Record excerpts below:
(* ===== verification/BranchPred.v ===== *)
(** The direction predictors of the out-of-order processor: saturating counters
    ([src/m5/src/cpu/o3/sat_counter.hh]), the local predictor
    ([src/m5/src/cpu/pred/2bit_local.hh], [2bit_local.cc]) and the tournament
    predictor ([tournament.hh], [tournament.cc]).

    A table is a list, its index an [unsigned].  [None] stands for [fatal], a
    failed [assert], an access outside a table and a shift by more than the
    width of the shifted type.  The [void *] that a predictor hands out with
    each prediction is an [option BPHistory], [None] being the null pointer.
    What the branch unit relies on is the type class [DirectionPredictor]. *)

From S2P Require Import Prelude IntMath.

(** ** Shifts and tables *)

(** [1 << bits] at [int] *)
Definition shl1 (bits : Z) : option Z := if bits <? 31 then Some (Z.shiftl 1 bits) else None.

(** [(addr >> sh) & mask], an [Addr] shifted and masked by an [unsigned] *)
Definition addr_bits (addr sh mask : Z) : option Z :=
  if sh <? 64 then Some (Z.land (Z.shiftr addr sh) mask) else None.

Definition vec_get {A} (v : list A) (i : Z) : option A := v !! Z.to_nat i.

Definition vec_upd {A} (f : A → A) (i : Z) (v : list A) : option (list A) :=
  x ← vec_get v i; Some (<[Z.to_nat i := f x]> v).

Definition check (b : bool) : option unit := if b then Some tt else None.

(** ** Saturating counters *)

Module SatCounter.

Record t := mk { initialVal : Z; maxVal : Z; counter : Z }.

(** The default constructor leaves [maxVal] as it finds it. *)
Definition SatCounter_default (found : Z) : t := mk 0 found 0.

Definition SatCounter_bits (bits : Z) : option t := m ← shl1 bits; Some (mk 0 (u8 (m - 1)) 0).

(** The constructor with an initial value stores into [initialVal] what
    [initialVal] held before. *)
Definition SatCounter_initial (found bits initial_val : Z) : option t :=
  m ← shl1 bits;
  let maxVal := u8 (m - 1) in
  if maxVal <? initial_val then None else Some (mk found maxVal initial_val).

Definition setBits (bits : Z) (c : t) : option t :=
  m ← shl1 bits; Some (mk (initialVal c) (u8 (m - 1)) (counter c)).

Definition reset (c : t) : t := mk (initialVal c) (maxVal c) (initialVal c).

Definition increment (c : t) : t :=
  if counter c <? maxVal c then mk (initialVal c) (maxVal c) (u8 (counter c + 1)) else c.

Definition decrement (c : t) : t :=
  if counter c >? 0 then mk (initialVal c) (maxVal c) (u8 (counter c - 1)) else c.

Definition read (c : t) : Z := counter c.

(** A counter of a table whose counters have [bits] bits. *)
Record ok (bits : Z) (c : t) : Prop := {
  ok_init : initialVal c = 0;
  ok_max : maxVal c = u8 (2 ^ bits - 1);
  ok_range : 0 <= counter c <= maxVal c
}.

Definition train (taken : bool) (c : t) : t := if taken then increment c else decrement c.

Lemma train_fun b : train b = if b then increment else decrement.
Proof. by destruct b. Qed.

Lemma ok_max_range bits c : ok bits c → 0 <= maxVal c < 256.
Proof. intros H. rewrite (ok_max _ _ H). ilia. Qed.

Lemma train_counter bits b c : ok bits c →
  counter (train b c) = if b then Z.min (counter c + 1) (maxVal c) else Z.max (counter c - 1) 0.
Proof.
  intros H. pose proof (ok_range _ _ H) as Hr. pose proof (ok_max_range _ _ H).
  destruct b; cbn; unfold increment, decrement.
  - zcase; cbn; [|lia]. ilia.
  - rewrite Z.gtb_ltb. zcase; cbn; [|lia]. ilia.
Qed.

Lemma train_max b c : maxVal (train b c) = maxVal c.
Proof. destruct b; cbn; unfold increment, decrement; by case_match. Qed.

Lemma train_ok bits b c : ok bits c → ok bits (train b c).
Proof.
  intros H. split; [|rewrite train_max; apply H|].
  - rewrite <- (ok_init _ _ H). destruct b; cbn; unfold increment, decrement; by case_match.
  - rewrite (train_counter bits), train_max by done.
    pose proof (ok_range _ _ H) as Hr. pose proof (ok_max_range _ _ H). destruct b; lia.
Qed.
End of Record excerpts.
(Work order)
After locating the line holding "Definition train (taken" above, output exactly that line and every line after it through the line holding "intros H. pose". Include nothing else.

(Result of the task)
Definition train (taken : bool) (c : t) : t := if taken then increment c else decrement c.

Lemma train_fun b : train b = if b then increment else decrement.
Proof. by destruct b. Qed.

Lemma ok_max_range bits c : ok bits c → 0 <= maxVal c < 256.
Proof. intros H. rewrite (ok_max _ _ H). ilia. Qed.

Lemma train_counter bits b c : ok bits c →
  counter (train b c) = if b then Z.min (counter c + 1) (maxVal c) else Z.max (counter c - 1) 0.
Proof.
  intros H. pose proof (ok_range _ _ H) as Hr. pose proof (ok_max_range _ _ H).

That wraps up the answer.